ENTRIES PROVIDED>
Definition tenantRevokeKeys (s : option Store) (c : Call) (id : string) (body : option Z) : option Store * reply :=
  guarded s c (λ st,
    if bool_decide (id = ""%string) then (st, (400, TError "tenant id required"))
    else match body with
         | None => (st, (400, TError "invalid json body"))
         | Some n =>
             let keep := if n <? 1 then 1 else n in
             match RotateRevokeOldKeys st (at_time c) id keep with
             | Err e => (st, (404, TStoreError e))
             | Ok st' => (st', (200, TRevoked keep))
             end
         end).

(** The identifier is empty on the path of the whole store. *)
Definition tenantAudit (s : option Store) (c : Call) (id : string) : option Store * reply :=
  guarded s c (λ st, (st, (200, TEvents (Audit st id) (Z.of_nat (length (Audit st id)))))).

Inductive AdminReq :=
| RList | RCreate (body : option tenantCreateReq) | RAddKey (id : string) (body : option string)
| RRevoke (id : string) (body : option Z) | RAudit (id : string).

Definition admin (s : option Store) (c : Call) (r : AdminReq) : option Store * reply :=
  match r with
  | RList => tenantList s c
  | RCreate b => tenantCreate s c b
  | RAddKey id b => tenantAddKey s c id b
  | RRevoke id b => tenantRevokeKeys s c id b
  | RAudit id => tenantAudit s c id
  end.

(** What happens to the store of a running server: requests to the handlers above
    and the checks of the middleware. *)
Inductive api_step : Store → Store → Prop :=
| api_admin s c r s' : fst (admin (Some s) c r) = Some s' → api_step s s'
| api_rate s now id : api_step s (fst (CheckRate s now id))
| api_quota s now id : api_step s (fst (CheckAndConsumeMonthlyQuota s now id))
| api_log s now ev : api_step s (Log s now ev).

(** ** The registry under the handlers *)

Definition same_registry (s s' : Store) : Prop := tenants s' = tenants s ∧ byKey s' = byKey s.

(** One effect on the registry: none, a new tenant whose keys are not listed, a
    new key, or the oldest keys dropped. *)
Inductive registry_change (s s' : Store) : Prop :=
| ch_same : same_registry s s' → registry_change s s'
| ch_create t : tenants s !! TenantID t = None → (∀ h, h ∈ KeyHashes t → byKey s !! h = None) →
    tenants s' = <[TenantID t := strip_keys (set_namespace t)]> (tenants s) →
    byKey s' = register_keys (TenantID t) (KeyHashes t) (byKey s) → registry_change s s'
| ch_add id t h : tenants s !! id = Some t → byKey s !! h = None →
    tenants s' = <[id := set_keys t (KeyHashes t ++ [h])]> (tenants s) →
    byKey s' = <[h := id]> (byKey s) → registry_change s s'
| ch_revoke id t n : tenants s !! id = Some t →
    tenants s' = <[id := set_keys t (drop n (KeyHashes t))]> (tenants s) →
    byKey s' = foldl (λ m h, delete h m) (byKey s) (take n (KeyHashes t)) → registry_change s s'.

Lemma Add_ok s now t s' :
  Add s now t = Ok s' →
  tenants s !! TenantID t = None ∧ (∀ h, h ∈ KeyHashes t → byKey s !! h = None) ∧
  tenants s' = <[TenantID t := set_namespace t]> (tenants s) ∧
  byKey s' = register_keys (TenantID t) (KeyHashes t) (byKey s).
Proof.
  destruct (set_namespace_fields t) as [Hid Hkh]. unfold Add. do 3 (case_match; [done|]).
  case_match eqn:Et; [done|]. case_match eqn:Ef; [done|]. intros [= <-]. rewrite first_taken_none in Ef.
  cbn. by rewrite Hid, Hkh.
Qed.

(** The gate changes no registry, and lets only the token through. *)
Lemma guarded_cases st c k s' r :
  guarded (Some st) c k = (Some s', r) →
  (same_registry st s' ∧ fst r = 403) ∨
  (trim_space (req_token c) = trim_space (env_token c) ∧ trim_space (env_token c) ≠ ""%string ∧ k st = (s', r)).
Proof.
  unfold guarded, requireTenantAdmin. case_bool_decide as He; [intros [= <- <-]; by left|].
  destruct (bool_decide (trim_space (req_token c) = ""%string) || _) eqn:Eg; [intros [= <- <-]; by left|].
  destruct (k st) as [st' r'] eqn:Ek. intros [= <- <-].
  right. apply orb_false_iff in Eg as [E1 E2]. bool_to_prop. by split_and!.
Qed.

(** Behind the gate of [tenantCreate]. *)
Lemma created st c req s' r :
  tenantCreate (Some st) c (Some req) = (Some s', r) → fst r = 201 →
  tenants st !! req_id req = None ∧ (∀ k, k ∈ req_keys req → byKey st !! HashKey k = None) ∧
  tenants s' = <[req_id req := strip_keys (set_namespace (requested req))]> (tenants st) ∧
  byKey s' = register_keys (req_id req) (HashKey <$> req_keys req) (byKey st).
Proof.
  intros H Hr. apply guarded_cases in H as [[_ E]|(_ & _ & H)]; [congruence|].
  case_match; [by simplify_eq/=|]. case_match; [by simplify_eq/=|]. case_match eqn:EA; [|by simplify_eq/=].
  apply Add_ok in EA as (E1 & E2 & E3 & E4). simplify_eq/=. split; [done|]. split.
  { intros k Hk. apply E2. by apply list_elem_of_fmap_2. }
  rewrite E3, E4. by rewrite alter_insert_eq.
Qed.

Lemma RotateAddKey_change s now id key s' : RotateAddKey s now id key = Ok s' → registry_change s s'.
Proof.
  unfold RotateAddKey. case_bool_decide; [done|]. destruct (tenants s !! id) as [t|] eqn:Et; [|done].
  destruct (byKey s !! HashKey key) eqn:Eh; [done|]. intros Hok. apply ok_inj in Hok as <-. by eapply ch_add.
Qed.

Lemma RotateRevoke_change s now id keep s' : RotateRevokeOldKeys s now id keep = Ok s' → registry_change s s'.
Proof.
  unfold RotateRevokeOldKeys. destruct (tenants s !! id) as [t|] eqn:Et; [|done]. cbv zeta.
  destruct (_ <=? _)%nat; intros Hok; apply ok_inj in Hok as <-; [by apply ch_same|]. by eapply ch_revoke.
Qed.

(** Behind the gate. *)
Lemma guarded_change st c k s' r :
  guarded (Some st) c k = (Some s', r) → registry_change st (fst (k st)) → registry_change st s'.
Proof. intros [[E _]|(_ & _ & E)]%guarded_cases H; [by apply ch_same|]. by rewrite E in H. Qed.

Lemma admin_change st c r s' : fst (admin (Some st) c r) = Some s' → registry_change st s'.
Proof.
  destruct (admin (Some st) c r) as [o rep] eqn:E. cbn. intros ->.
  destruct r as [|[req|]|id [key|]|id [n|]|id]; cbn [admin] in E; pose proof E as E0; apply guarded_change in E;
    try done; cbn; repeat case_match; simplify_eq/=; try by apply ch_same.
  - match goal with H : Add _ _ _ = Ok _ |- _ => apply Add_ok in H as (E1 & E2 & E3 & E4) end.
    apply (ch_create _ _ (requested req)); [done|done| |exact E4]. cbn. rewrite E3. by rewrite alter_insert_eq.
  - by eapply RotateAddKey_change.
  - by eapply RotateRevoke_change.
  - by eapply RotateRevoke_change.
Qed.

Lemma api_change s s' : api_step s s' → registry_change s s'.
Proof.
  intros [st c r st' H|st now id|st now id|st now ev].
  - by eapply admin_change.
  - destruct (CheckRate_keys st now id) as (E1 & E2 & _). by apply ch_same.
  - destruct (Quota_keys st now id) as (E1 & E2 & _). by apply ch_same.
  - by apply ch_same.
Qed.

(** What stays of the ownership of keys: a listed key is indexed for its tenant,
    and no tenant lists a key twice. A key may be indexed and not listed. *)
Definition listed_ok (s : Store) : Prop :=
  ∀ id t, tenants s !! id = Some t → NoDup (KeyHashes t) ∧ ∀ h, h ∈ KeyHashes t → byKey s !! h = Some id.

(** [h] opens [id] and no tenant lists it. *)
Definition unlisted (s : Store) (h id : string) : Prop :=
  byKey s !! h = Some id ∧ is_Some (tenants s !! id) ∧ ∀ id' t, tenants s !! id' = Some t → h ∉ KeyHashes t.

Lemma change_listed s s' : registry_change s s' → listed_ok s → listed_ok s'.
Proof.
  intros Hch Hok id0 t0. destruct Hch as [[E1 E2]|t Hnew Hfree E1 E2|id t h Ht Hfree E1 E2|id t n Ht E1 E2]; rewrite E1, E2.
  - apply Hok.
  - destruct (decide (id0 = TenantID t)) as [->|Hne]; [rewrite lookup_insert_eq; intros [= <-]; cbn; split; [apply NoDup_nil_2|by intros h ?%elem_of_nil]|].
    rewrite lookup_insert_ne by done. intros Ht0. destruct (Hok _ _ Ht0) as [Hnd Hin]. split; [done|]. intros h Hh.
    rewrite register_keys_lookup. case_decide as Hd; [|by apply Hin]. specialize (Hin h Hh). rewrite (Hfree h Hd) in Hin. done.
  - assert (∀ h', byKey s !! h' = Some id0 → <[h := id]> (byKey s) !! h' = Some id0) as Hkeep.
    { intros h' Hh'. rewrite lookup_insert_ne; [done|]. intros ->. congruence. }
    destruct (decide (id0 = id)) as [->|Hne].
    + rewrite lookup_insert_eq. intros [= <-]. cbn. destruct (Hok _ _ Ht) as [Hnd Hin]. split.
      * apply NoDup_app. split_and!; [done| |apply NoDup_singleton]. intros h' Hh' ->%list_elem_of_singleton.
        apply Hin in Hh'. congruence.
      * intros h' [Hh'| ->%list_elem_of_singleton]%elem_of_app; [by apply Hkeep, Hin|by rewrite lookup_insert_eq].
    + rewrite lookup_insert_ne by done. intros Ht0. destruct (Hok _ _ Ht0) as [Hnd Hin]. split; [done|].
      intros h' Hh'. by apply Hkeep, Hin.
  - destruct (Hok _ _ Ht) as [Hnd Hin]. rewrite <- (take_drop n (KeyHashes t)) in Hnd, Hin.
    apply NoDup_app in Hnd as (_ & Hdisj & Hnd2). destruct (decide (id0 = id)) as [->|Hne].
    + rewrite lookup_insert_eq. intros [= <-]. cbn. split; [done|]. intros h Hh. rewrite delete_keys_lookup.
      case_decide as Hd; [by destruct (Hdisj h Hd)|]. apply Hin, elem_of_app. by right.
    + rewrite lookup_insert_ne by done. intros Ht0. destruct (Hok _ _ Ht0) as [Hnd0 Hin0]. split; [done|].
      intros h Hh. rewrite delete_keys_lookup. case_decide as Hd; [|by apply Hin0].
      specialize (Hin0 h Hh). rewrite Hin in Hin0 by (apply elem_of_app; by left). congruence.
Qed.

Lemma change_unlisted s s' h id : registry_change s s' → unlisted s h id → unlisted s' h id.
Proof.
  intros Hch (Hk & [t0 Ht0] & Hno).
  destruct Hch as [[E1 E2]|t Hnew Hfree E1 E2|id' t h' Ht Hfree E1 E2|id' t n Ht E1 E2]; unfold unlisted; rewrite E1, E2.
  - by split_and!; [|exists t0|].
  - split_and!.
    + rewrite register_keys_lookup. case_decide as Hd; [|done]. rewrite (Hfree h Hd) in Hk. done.
    + rewrite lookup_insert_ne; [by exists t0|congruence].
    + intros i u. destruct (decide (i = TenantID t)) as [->|]; [|rewrite lookup_insert_ne by done; apply Hno].
      rewrite lookup_insert_eq. intros [= <-]. cbn. apply not_elem_of_nil.
  - assert (h ≠ h') as Hne by congruence. split_and!.
    + by rewrite lookup_insert_ne.
    + destruct (decide (id = id')) as [->|]; [rewrite lookup_insert_eq; eauto|rewrite lookup_insert_ne by done; eauto].
    + intros i u. destruct (decide (i = id')) as [->|]; [|rewrite lookup_insert_ne by done; apply Hno].
      rewrite lookup_insert_eq. intros [= <-]. cbn. rewrite elem_of_app, list_elem_of_singleton.
      intros [Hin|Heq]; [by apply (Hno _ _ Ht)|done].
  - pose proof (Hno _ _ Ht) as Hn. rewrite <- (take_drop n (KeyHashes t)), elem_of_app in Hn. split_and!.
    + rewrite delete_keys_lookup. case_decide; [|done]. destruct Hn. by left.
    + destruct (decide (id = id')) as [->|]; [rewrite lookup_insert_eq; eauto|rewrite lookup_insert_ne by done; eauto].
    + intros i u. destruct (decide (i = id')) as [->|]; [|rewrite lookup_insert_ne by done; apply Hno].
      rewrite lookup_insert_eq. intros [= <-]. cbn. intros Hin. apply Hn. by right.
Qed.

Lemma api_steps {P : Store → Prop} s s' :
  (∀ a b, registry_change a b → P a → P b) → rtc api_step s s' → P s → P s'.
Proof. intros H. induction 1; eauto using api_change. Qed.

Lemma keys_inv_listed s : keys_inv s → listed_ok s.
Proof.
  intros [H1 H2 H3 _] id t Ht. destruct (H3 _ _ Ht) as (_ & _ & Hnd). split; [done|]. intros h Hh. by apply (H1 _ _ _ Ht).
Qed.

Lemma unlisted_resolves s key id :
  unlisted s (HashKey key) id → key ≠ ""%string → ∃ t, Resolve s key = Some t ∧ tenants s !! id = Some t.
Proof.
  intros (Hk & [t Ht] & _) Hne. exists t. split; [|done]. unfold Resolve.
  destruct (Nat.eqb_spec (size (tenants s)) 0) as [E|_].
  { apply map_size_empty_inv in E. rewrite E, lookup_empty in Ht. done. }
  rewrite bool_decide_eq_false_2 by done. rewrite Hk. exact Ht.
Qed.

(** ** Properties *)

(** The keys a tenant is created with through [POST /admin/tenants] cannot be
    rotated out: from any store of well-formed registrations, whatever requests
    to the administration handlers and checks come before and after, each of them
    keeps opening the tenant, though no tenant lists it. *)
Theorem creation_keys_irrevocable s0 s c req s1 r s2 key :
  rtc tenant_step NewStore s0 → rtc api_step s0 s →
  tenantCreate (Some s) c (Some req) = (Some s1, r) → fst r = 201 →
  rtc api_step s1 s2 → key ∈ req_keys req → key ≠ ""%string →
  ∃ t, Resolve s2 key = Some t ∧ tenants s2 !! req_id req = Some t ∧ HashKey key ∉ KeyHashes t.
Proof.
  intros H0 H1 Hc Hr H2 Hk Hne. assert (listed_ok s) as Hl.
  { eapply (api_steps s0 s change_listed H1), keys_inv_listed, reachable_inv, H0. }
  assert (unlisted s1 (HashKey key) (req_id req)) as Hu.
  { destruct (created _ _ _ _ _ Hc Hr) as (_ & Hfree & E1 & E2). unfold unlisted. rewrite E1, E2. split_and!.
    - rewrite register_keys_lookup, decide_True; [done|]. by apply list_elem_of_fmap_2.
    - rewrite lookup_insert_eq. eauto.
    - intros i t. destruct (decide (i = req_id req)) as [->|].
      { rewrite lookup_insert_eq. intros [= <-]. cbn. apply not_elem_of_nil. }
      rewrite lookup_insert_ne by done. intros Ht Hin. apply (Hl _ _ Ht) in Hin. rewrite Hfree in Hin; done. }
  apply (api_steps s1 s2 (λ a b, change_unlisted a b (HashKey key) (req_id req)) H2) in Hu.
  destruct (unlisted_resolves _ _ _ Hu Hne) as (t & Hres & Ht). exists t. split_and!; [done|done|]. by apply Hu in Ht.
Qed.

PROBLEM REQUIREMENTS>
Within the listing above, extract exactly the lines from the line with "- destruct (Quota_keys" to the line with "Hin]. split; [done|]. intros h Hh.", the two named lines included, and no others.

RESULT OF THE TASK>
  - destruct (Quota_keys st now id) as (E1 & E2 & _). by apply ch_same.
  - by apply ch_same.
Qed.

(** What stays of the ownership of keys: a listed key is indexed for its tenant,
    and no tenant lists a key twice. A key may be indexed and not listed. *)
Definition listed_ok (s : Store) : Prop :=
  ∀ id t, tenants s !! id = Some t → NoDup (KeyHashes t) ∧ ∀ h, h ∈ KeyHashes t → byKey s !! h = Some id.

(** [h] opens [id] and no tenant lists it. *)
Definition unlisted (s : Store) (h id : string) : Prop :=
  byKey s !! h = Some id ∧ is_Some (tenants s !! id) ∧ ∀ id' t, tenants s !! id' = Some t → h ∉ KeyHashes t.

Lemma change_listed s s' : registry_change s s' → listed_ok s → listed_ok s'.
Proof.
  intros Hch Hok id0 t0. destruct Hch as [[E1 E2]|t Hnew Hfree E1 E2|id t h Ht Hfree E1 E2|id t n Ht E1 E2]; rewrite E1, E2.
  - apply Hok.
  - destruct (decide (id0 = TenantID t)) as [->|Hne]; [rewrite lookup_insert_eq; intros [= <-]; cbn; split; [apply NoDup_nil_2|by intros h ?%elem_of_nil]|].
    rewrite lookup_insert_ne by done. intros Ht0. destruct (Hok _ _ Ht0) as [Hnd Hin]. split; [done|]. intros h Hh.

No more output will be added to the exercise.